[Data extracted from a collection]
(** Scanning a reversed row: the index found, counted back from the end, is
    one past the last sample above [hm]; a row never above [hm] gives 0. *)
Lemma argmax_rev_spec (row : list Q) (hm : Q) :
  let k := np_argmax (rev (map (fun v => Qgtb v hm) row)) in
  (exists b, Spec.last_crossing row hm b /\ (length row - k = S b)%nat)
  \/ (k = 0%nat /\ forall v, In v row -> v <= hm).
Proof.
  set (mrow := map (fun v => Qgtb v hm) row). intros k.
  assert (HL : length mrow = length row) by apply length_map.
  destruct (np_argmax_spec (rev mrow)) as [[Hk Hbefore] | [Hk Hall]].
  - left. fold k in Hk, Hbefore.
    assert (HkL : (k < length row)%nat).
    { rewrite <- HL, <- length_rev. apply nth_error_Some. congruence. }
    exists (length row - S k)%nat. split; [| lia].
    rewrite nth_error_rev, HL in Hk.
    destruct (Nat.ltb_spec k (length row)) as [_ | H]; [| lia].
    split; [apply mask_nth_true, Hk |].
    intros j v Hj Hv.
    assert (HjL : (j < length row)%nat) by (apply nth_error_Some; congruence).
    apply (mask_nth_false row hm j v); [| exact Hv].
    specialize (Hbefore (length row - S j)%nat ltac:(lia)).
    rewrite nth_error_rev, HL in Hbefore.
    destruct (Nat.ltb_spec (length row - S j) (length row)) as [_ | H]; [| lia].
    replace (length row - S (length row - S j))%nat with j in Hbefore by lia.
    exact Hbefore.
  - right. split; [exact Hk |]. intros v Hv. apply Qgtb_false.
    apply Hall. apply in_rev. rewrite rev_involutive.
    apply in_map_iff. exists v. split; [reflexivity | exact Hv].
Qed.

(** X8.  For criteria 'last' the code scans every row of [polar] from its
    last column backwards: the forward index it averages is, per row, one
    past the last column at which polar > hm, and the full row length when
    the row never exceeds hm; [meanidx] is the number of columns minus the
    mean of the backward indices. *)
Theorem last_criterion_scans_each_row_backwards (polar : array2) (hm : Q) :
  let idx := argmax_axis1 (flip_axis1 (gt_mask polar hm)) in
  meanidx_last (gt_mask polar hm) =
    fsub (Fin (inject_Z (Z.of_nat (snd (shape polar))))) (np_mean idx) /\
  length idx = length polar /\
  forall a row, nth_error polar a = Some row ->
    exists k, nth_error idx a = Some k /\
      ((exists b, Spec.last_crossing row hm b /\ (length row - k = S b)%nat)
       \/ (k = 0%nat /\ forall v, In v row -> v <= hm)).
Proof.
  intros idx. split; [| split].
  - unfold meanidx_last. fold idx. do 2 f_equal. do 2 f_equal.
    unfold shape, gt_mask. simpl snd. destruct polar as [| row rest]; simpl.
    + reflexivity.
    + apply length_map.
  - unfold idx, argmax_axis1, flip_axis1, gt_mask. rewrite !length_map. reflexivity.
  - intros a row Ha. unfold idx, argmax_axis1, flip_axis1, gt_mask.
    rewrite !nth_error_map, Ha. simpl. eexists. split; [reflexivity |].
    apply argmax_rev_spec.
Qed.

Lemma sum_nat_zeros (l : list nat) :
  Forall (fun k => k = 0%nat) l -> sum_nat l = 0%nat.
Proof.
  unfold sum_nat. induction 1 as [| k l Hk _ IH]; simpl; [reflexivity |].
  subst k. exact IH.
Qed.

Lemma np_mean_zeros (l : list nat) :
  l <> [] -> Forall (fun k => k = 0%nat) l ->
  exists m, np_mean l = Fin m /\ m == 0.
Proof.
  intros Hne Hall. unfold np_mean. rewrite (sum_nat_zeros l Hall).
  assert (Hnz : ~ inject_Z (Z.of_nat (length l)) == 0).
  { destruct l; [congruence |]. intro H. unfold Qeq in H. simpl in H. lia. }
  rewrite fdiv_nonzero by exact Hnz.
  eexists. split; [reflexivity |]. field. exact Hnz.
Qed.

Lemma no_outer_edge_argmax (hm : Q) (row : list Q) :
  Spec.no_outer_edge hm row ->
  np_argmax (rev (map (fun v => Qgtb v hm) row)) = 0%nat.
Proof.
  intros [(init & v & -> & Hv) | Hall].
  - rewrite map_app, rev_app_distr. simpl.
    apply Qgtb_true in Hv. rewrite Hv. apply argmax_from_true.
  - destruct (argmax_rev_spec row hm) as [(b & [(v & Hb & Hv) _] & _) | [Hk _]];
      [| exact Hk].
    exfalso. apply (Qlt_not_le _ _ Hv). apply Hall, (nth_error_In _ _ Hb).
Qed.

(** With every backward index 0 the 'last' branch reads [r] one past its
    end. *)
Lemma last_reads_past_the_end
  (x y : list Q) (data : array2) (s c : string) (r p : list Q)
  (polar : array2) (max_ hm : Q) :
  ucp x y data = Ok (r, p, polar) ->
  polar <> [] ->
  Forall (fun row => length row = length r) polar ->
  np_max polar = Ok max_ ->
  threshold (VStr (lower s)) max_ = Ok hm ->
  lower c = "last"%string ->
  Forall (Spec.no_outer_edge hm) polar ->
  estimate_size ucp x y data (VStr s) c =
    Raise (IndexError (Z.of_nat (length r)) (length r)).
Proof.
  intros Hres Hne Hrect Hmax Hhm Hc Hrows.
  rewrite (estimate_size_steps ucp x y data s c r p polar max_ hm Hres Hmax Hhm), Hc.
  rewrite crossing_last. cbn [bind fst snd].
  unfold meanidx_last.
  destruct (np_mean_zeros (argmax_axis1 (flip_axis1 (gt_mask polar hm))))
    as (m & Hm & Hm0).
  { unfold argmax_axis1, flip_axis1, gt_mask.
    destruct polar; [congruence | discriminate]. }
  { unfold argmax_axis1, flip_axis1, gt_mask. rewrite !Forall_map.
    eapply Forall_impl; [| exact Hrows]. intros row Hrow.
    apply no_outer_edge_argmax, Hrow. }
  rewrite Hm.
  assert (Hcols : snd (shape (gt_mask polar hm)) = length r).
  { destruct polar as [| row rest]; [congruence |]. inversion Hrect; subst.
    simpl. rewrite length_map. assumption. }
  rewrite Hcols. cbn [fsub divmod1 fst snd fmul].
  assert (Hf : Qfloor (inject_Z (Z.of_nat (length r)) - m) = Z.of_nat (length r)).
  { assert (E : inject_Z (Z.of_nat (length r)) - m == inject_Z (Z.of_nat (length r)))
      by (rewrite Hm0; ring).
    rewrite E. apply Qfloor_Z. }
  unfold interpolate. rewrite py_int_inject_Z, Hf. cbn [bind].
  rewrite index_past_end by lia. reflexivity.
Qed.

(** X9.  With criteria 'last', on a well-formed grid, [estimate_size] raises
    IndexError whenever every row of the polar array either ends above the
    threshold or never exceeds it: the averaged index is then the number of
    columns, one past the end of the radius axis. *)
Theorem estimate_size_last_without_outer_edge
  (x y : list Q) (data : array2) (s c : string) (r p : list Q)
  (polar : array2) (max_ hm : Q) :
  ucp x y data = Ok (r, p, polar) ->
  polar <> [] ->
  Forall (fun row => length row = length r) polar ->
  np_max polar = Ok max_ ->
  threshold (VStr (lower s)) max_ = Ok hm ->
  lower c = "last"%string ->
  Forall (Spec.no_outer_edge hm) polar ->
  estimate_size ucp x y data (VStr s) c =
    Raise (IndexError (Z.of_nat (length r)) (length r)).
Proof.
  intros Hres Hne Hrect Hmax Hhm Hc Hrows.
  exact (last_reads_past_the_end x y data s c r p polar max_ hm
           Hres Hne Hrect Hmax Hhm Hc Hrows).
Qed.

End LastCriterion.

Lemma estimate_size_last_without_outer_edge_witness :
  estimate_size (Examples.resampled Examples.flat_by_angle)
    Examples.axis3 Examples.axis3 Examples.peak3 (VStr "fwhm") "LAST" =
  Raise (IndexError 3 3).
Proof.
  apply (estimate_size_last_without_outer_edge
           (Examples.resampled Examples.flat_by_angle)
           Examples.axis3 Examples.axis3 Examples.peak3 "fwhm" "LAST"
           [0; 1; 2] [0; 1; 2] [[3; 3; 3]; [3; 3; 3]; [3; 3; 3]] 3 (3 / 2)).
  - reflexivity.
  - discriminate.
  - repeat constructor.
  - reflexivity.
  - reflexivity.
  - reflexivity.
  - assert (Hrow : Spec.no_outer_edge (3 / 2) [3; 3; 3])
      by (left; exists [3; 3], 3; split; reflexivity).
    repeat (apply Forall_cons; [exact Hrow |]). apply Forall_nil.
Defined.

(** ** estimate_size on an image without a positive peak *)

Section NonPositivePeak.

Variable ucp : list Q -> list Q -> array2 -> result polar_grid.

---

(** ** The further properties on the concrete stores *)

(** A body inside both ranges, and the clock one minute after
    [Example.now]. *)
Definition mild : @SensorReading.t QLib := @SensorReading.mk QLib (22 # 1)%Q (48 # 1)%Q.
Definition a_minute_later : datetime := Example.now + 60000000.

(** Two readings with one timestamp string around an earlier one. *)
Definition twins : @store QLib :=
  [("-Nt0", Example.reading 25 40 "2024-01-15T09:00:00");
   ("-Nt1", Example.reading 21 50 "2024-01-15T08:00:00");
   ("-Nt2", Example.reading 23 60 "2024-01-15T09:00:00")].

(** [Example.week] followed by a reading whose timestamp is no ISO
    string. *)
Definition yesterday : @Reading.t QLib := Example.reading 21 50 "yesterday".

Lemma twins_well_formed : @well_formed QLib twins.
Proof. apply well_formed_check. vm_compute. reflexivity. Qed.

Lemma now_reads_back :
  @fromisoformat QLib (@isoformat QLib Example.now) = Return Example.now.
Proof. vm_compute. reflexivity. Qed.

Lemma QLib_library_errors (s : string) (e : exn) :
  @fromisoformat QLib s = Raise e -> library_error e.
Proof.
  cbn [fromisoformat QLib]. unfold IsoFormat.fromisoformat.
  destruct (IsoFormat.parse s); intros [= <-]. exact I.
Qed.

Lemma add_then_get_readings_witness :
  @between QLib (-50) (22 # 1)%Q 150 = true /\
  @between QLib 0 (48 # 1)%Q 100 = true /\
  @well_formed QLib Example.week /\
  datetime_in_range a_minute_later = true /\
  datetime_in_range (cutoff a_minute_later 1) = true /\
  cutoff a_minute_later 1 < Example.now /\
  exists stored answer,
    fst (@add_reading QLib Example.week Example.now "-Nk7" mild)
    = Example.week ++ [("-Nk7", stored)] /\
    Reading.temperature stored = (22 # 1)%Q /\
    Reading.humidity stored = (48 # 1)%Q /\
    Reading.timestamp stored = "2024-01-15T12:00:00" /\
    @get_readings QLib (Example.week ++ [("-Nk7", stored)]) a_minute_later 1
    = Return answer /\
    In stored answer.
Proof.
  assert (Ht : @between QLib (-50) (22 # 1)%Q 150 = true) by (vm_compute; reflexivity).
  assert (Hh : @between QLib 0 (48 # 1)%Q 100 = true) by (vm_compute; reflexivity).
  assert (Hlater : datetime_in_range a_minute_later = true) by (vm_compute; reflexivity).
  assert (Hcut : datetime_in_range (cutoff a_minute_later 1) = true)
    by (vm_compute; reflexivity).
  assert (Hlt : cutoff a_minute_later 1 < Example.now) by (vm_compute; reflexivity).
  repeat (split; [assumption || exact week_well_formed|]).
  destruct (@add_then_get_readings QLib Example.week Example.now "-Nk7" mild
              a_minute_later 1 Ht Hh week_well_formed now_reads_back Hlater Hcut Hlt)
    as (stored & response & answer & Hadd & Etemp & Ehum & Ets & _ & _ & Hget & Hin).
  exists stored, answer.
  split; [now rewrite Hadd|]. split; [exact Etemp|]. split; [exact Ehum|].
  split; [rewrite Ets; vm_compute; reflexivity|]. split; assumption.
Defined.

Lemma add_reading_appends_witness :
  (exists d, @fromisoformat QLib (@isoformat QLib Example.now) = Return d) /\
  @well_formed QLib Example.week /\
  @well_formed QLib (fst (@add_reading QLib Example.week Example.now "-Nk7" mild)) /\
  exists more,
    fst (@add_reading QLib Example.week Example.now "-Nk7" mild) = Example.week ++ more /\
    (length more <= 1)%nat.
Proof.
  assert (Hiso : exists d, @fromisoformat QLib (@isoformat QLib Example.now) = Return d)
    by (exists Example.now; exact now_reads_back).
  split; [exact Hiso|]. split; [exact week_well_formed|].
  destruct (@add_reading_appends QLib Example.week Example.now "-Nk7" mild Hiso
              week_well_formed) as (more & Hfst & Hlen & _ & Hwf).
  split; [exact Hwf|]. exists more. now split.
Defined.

--

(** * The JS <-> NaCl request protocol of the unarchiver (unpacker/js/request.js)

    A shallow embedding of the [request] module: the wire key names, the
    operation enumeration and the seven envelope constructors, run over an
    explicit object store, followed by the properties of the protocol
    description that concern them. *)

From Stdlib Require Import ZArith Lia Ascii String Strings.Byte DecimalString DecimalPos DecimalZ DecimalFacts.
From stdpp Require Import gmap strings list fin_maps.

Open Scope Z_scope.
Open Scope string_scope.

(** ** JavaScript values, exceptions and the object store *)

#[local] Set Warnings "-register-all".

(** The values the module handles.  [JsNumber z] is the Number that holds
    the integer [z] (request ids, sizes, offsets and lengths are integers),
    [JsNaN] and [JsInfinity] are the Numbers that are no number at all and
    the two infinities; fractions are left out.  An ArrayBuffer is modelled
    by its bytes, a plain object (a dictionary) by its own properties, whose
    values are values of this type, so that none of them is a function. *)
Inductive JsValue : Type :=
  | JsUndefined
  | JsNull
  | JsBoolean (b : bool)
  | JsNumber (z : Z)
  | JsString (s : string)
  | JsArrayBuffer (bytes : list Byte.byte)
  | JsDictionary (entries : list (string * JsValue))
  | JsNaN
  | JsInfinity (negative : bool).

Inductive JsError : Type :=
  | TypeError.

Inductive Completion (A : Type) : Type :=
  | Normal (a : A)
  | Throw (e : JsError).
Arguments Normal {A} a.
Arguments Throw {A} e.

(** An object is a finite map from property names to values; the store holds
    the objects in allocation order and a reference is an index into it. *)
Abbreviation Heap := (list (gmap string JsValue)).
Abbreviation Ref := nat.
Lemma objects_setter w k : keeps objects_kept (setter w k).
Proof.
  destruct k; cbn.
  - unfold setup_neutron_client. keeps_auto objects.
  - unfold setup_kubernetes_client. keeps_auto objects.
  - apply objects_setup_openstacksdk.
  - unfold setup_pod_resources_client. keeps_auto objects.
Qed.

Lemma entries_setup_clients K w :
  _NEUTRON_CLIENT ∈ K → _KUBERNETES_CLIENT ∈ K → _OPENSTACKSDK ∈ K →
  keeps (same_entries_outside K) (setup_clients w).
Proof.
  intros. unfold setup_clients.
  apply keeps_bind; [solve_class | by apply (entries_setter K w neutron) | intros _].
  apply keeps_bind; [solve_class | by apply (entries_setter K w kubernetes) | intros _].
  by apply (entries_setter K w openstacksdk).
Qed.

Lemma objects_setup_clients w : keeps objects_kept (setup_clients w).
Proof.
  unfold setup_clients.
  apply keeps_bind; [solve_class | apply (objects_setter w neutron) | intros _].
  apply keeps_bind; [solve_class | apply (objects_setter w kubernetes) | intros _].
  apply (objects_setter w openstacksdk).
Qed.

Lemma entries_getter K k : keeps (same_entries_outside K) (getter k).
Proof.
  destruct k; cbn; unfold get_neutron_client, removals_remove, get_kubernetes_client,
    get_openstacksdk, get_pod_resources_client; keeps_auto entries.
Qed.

### EXERCISE DETAILS
From the records above, copy only the lines starting with the line that holds "repeat (apply Forall_cons;" and going on through the line that holds "Variable ucp : list", exactly as written.

### EXERCISE ANSWER
    repeat (apply Forall_cons; [exact Hrow |]). apply Forall_nil.
Defined.

(** ** estimate_size on an image without a positive peak *)

Section NonPositivePeak.

Variable ucp : list Q -> list Q -> array2 -> result polar_grid.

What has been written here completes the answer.